Reproduce the section of the listing that begins at the line containing "The /passage handler" and finishes at the line containing "the monad structure". Include both end lines and nothing beyond them.

### Records supplied
┏━━

(* ===== verification/Async.v ===== *)
(** * Async: the one suspension point of a request

    The /passage handler is an async function (src/server.js:44-67) that
    awaits esvGet, which awaits fetch and res.json() (lines 28-40).  A
    request therefore runs as a program that finishes with a value,
    throws a JavaScript error, or awaits one outbound fetch and continues
    with what the fetch settles to.  [async] is that program type, with
    the monad structure of an async function body (stdpp's [MRet],
    [MBind], [MThrow]), try/catch as [catch], and [run], which plays a
    program against an upstream server and records every outbound
    request in order.  Two programs are equivalent when every upstream
    observes the same of them; the monad and try/catch laws hold up to
    that equivalence, and bind and catch respect it (Proper instances
    for setoid rewriting).

    Parse failures of res.json() are caught in esvGet itself (line 35);
    a fetch response is therefore given with its body's JSON.parse
    result, None when parsing (or reading the body) failed. *)

From stdpp Require Import base.
From S2P Require Import Prelude JsValue.

Open Scope Z_scope.

(** fetch(url, { headers: { Authorization } }). *)
Record fetch_request := mk_request { fr_url : jstr; fr_authorization : jstr }.

(** A settled Response: its status and the result of res.json(). *)
Record fetch_response := mk_fetch_response { resp_status : Z; resp_json : option jsval }.

Inductive fetch_outcome :=
| FetchRejected (e : js_error)       (** network failure: fetch rejects *)
| FetchResolved (r : fetch_response).

Inductive async (A : Type) : Type :=
| Done (a : A)
| Throw (e : js_error)
| Await (req : fetch_request) (k : fetch_outcome -> async A).

Arguments Done {A} a.
Arguments Throw {A} e.
Arguments Await {A} req k.

Fixpoint async_bind {A B} (f : A -> async B) (p : async A) : async B :=
  match p with
  | Done a => f a
  | Throw e => Throw e
  | Await r k => Await r (fun o => async_bind f (k o))
  end.

#[export] Instance async_ret : MRet async := @Done.
#[export] Instance async_mbind : MBind async := @async_bind.
#[export] Instance async_throw : MThrow js_error async := @Throw.
Arguments async_ret /.
Arguments async_mbind /.
Arguments async_throw /.

(** try { p } catch (e) { h(e) } *)
Fixpoint catch {A} (p : async A) (h : js_error -> async A) : async A :=
  match p with
  | Done a => Done a
  | Throw e => h e
  | Await r k => Await r (fun o => catch (k o) h)
  end.

(** await fetch(req): a rejection throws. *)
Definition fetch (req : fetch_request) : async fetch_response :=
  Await req (fun o => match o with
                      | FetchRejected e => Throw e
                      | FetchResolved r => Done r
                      end).

(** A synchronous step that may throw (a property read, a call). *)
Definition lift {A} (x : js_error + A) : async A :=
  match x with inl e => Throw e | inr a => Done a end.

(** ** Running against an upstream server *)

(** The upstream answers each request; requests are independent, so a
    function is enough. *)
Definition upstream := fetch_request -> fetch_outcome.

(** The outbound requests made, in order, and how the program ended. *)
Fixpoint run {A} (u : upstream) (p : async A) : list fetch_request * (js_error + A) :=
  match p with
  | Done a => ([], inr a)
  | Throw e => ([], inl e)
  | Await r k => let '(t, x) := run u (k (u r)) in (r :: t, x)
  end.

(** ** Laws *)

Section Laws.
Context {A B : Type} (u : upstream).

Lemma run_bind (p : async A) (f : A -> async B) :
  run u (p ≫= f) =
  let '(t1, x) := run u p in
  match x with
  | inl e => (t1, inl e)
  | inr a => let '(t2, y) := run u (f a) in (t1 ++ t2, y)
  end.
Proof.
  induction p as [a|e|r k IH]; simpl.
  - by destruct (run u (f a)).
  - done.
  - unfold mbind, async_mbind in *. rewrite IH.
    destruct (run u (k (u r))) as [t1 [e|a]]; [done|].
    by destruct (run u (f a)).
Qed.

Lemma run_catch (p : async A) (h : js_error -> async A) :
  run u (catch p h) =
  let '(t1, x) := run u p in
  match x with
  | inl e => let '(t2, y) := run u (h e) in (t1 ++ t2, y)
  | inr a => (t1, inr a)
  end.
Proof.
  induction p as [a|e|r k IH]; simpl; [done| |].
  - by destruct (run u (h e)).
  - rewrite IH. destruct (run u (k (u r))) as [t1 [e|a]]; [|done].
    by destruct (run u (h e)).
Qed.

(** A program that never awaits makes no outbound request. *)
Lemma run_lift (x : js_error + A) : run u (lift x) = ([], x).
Proof. by destruct x. Qed.

End Laws.

Lemma bind_done {A B} (a : A) (f : A -> async B) : (Done a ≫= f) = f a.
Proof. done. Qed.

Lemma bind_throw {A B} (e : js_error) (f : A -> async B) : (Throw e ≫= f) = Throw e.
Proof. done. Qed.

Lemma catch_done {A} (a : A) h : catch (Done a) h = Done a.
Proof. done. Qed.

Lemma catch_throw {A} (e : js_error) (h : js_error -> async A) : catch (Throw e) h = h e.
Proof. done. Qed.

#[export] Hint Rewrite @bind_done @bind_throw @catch_done @catch_throw : esv_rw.

(** ** Observational equivalence

    Two programs are equivalent when every upstream sees the same
    requests and the programs end the same way.  This is coarser than
    equality (continuations are functions), and is the equivalence the
    monad laws hold for. *)

#[export] Instance async_equiv {A} : Equiv (async A) := fun p q => forall u, run u p = run u q.

#[export] Instance async_equivalence {A} : Equivalence (≡@{async A}).
Proof. split; intros p; [done|intros q H u; by rewrite H|intros q r H1 H2 u; by rewrite H1, H2]. Qed.

Section Equiv.
Context {A B C : Type}.

#[export] Instance bind_proper :
  Proper (pointwise_relation A (≡@{async B}) ==> (≡) ==> (≡)) mbind.
Proof.
  intros f g Hfg p q Hpq u. rewrite !run_bind, (Hpq u).
  destruct (run u q) as [t [e|a]]; [done|]. by rewrite (Hfg a u).
Qed.

#[export] Instance catch_proper :
  Proper ((≡@{async A}) ==> pointwise_relation js_error (≡) ==> (≡)) catch.
Proof.
  intros p q Hpq h k Hhk u. rewrite !run_catch, (Hpq u).
  destruct (run u q) as [t [e|a]]; [|done]. by rewrite (Hhk e u).
Qed.

Lemma bind_ret_r (p : async A) : (p ≫= mret) ≡ p.
Proof. intros u. rewrite run_bind. destruct (run u p) as [t [e|a]]; simpl; by rewrite ?app_nil_r. Qed.

Lemma bind_assoc (p : async A) (f : A -> async B) (g : B -> async C) :
  ((p ≫= f) ≫= g) ≡ (p ≫= (fun x => f x ≫= g)).
Proof.
  intros u. rewrite !run_bind. destruct (run u p) as [t1 [e|a]]; [done|].
  rewrite run_bind. destruct (run u (f a)) as [t2 [e|b]]; [done|].
  destruct (run u (g b)) as [t3 y]. by rewrite app_assoc.
Qed.

(** A handler that rethrows is no handler. *)
Lemma catch_rethrow (p : async A) : catch p Throw ≡ p.
Proof. intros u. rewrite run_catch. destruct (run u p) as [t [e|a]]; simpl; by rewrite ?app_nil_r. Qed.

(** The try block's suffix after a synchronous step moves out of a
    catch whose handler does not resume it. *)
Lemma catch_lift (x : js_error + A) (f : A -> async B) (h : js_error -> async B) :
  catch (lift x ≫= f) h ≡ match x with inl e => h e | inr a => catch (f a) h end.
Proof. by destruct x. Qed.
End Equiv.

┗━━

### Answer below
    The /passage handler is an async function (src/server.js:44-67) that
    awaits esvGet, which awaits fetch and res.json() (lines 28-40).  A
    request therefore runs as a program that finishes with a value,
    throws a JavaScript error, or awaits one outbound fetch and continues
    with what the fetch settles to.  [async] is that program type, with
    the monad structure of an async function body (stdpp's [MRet],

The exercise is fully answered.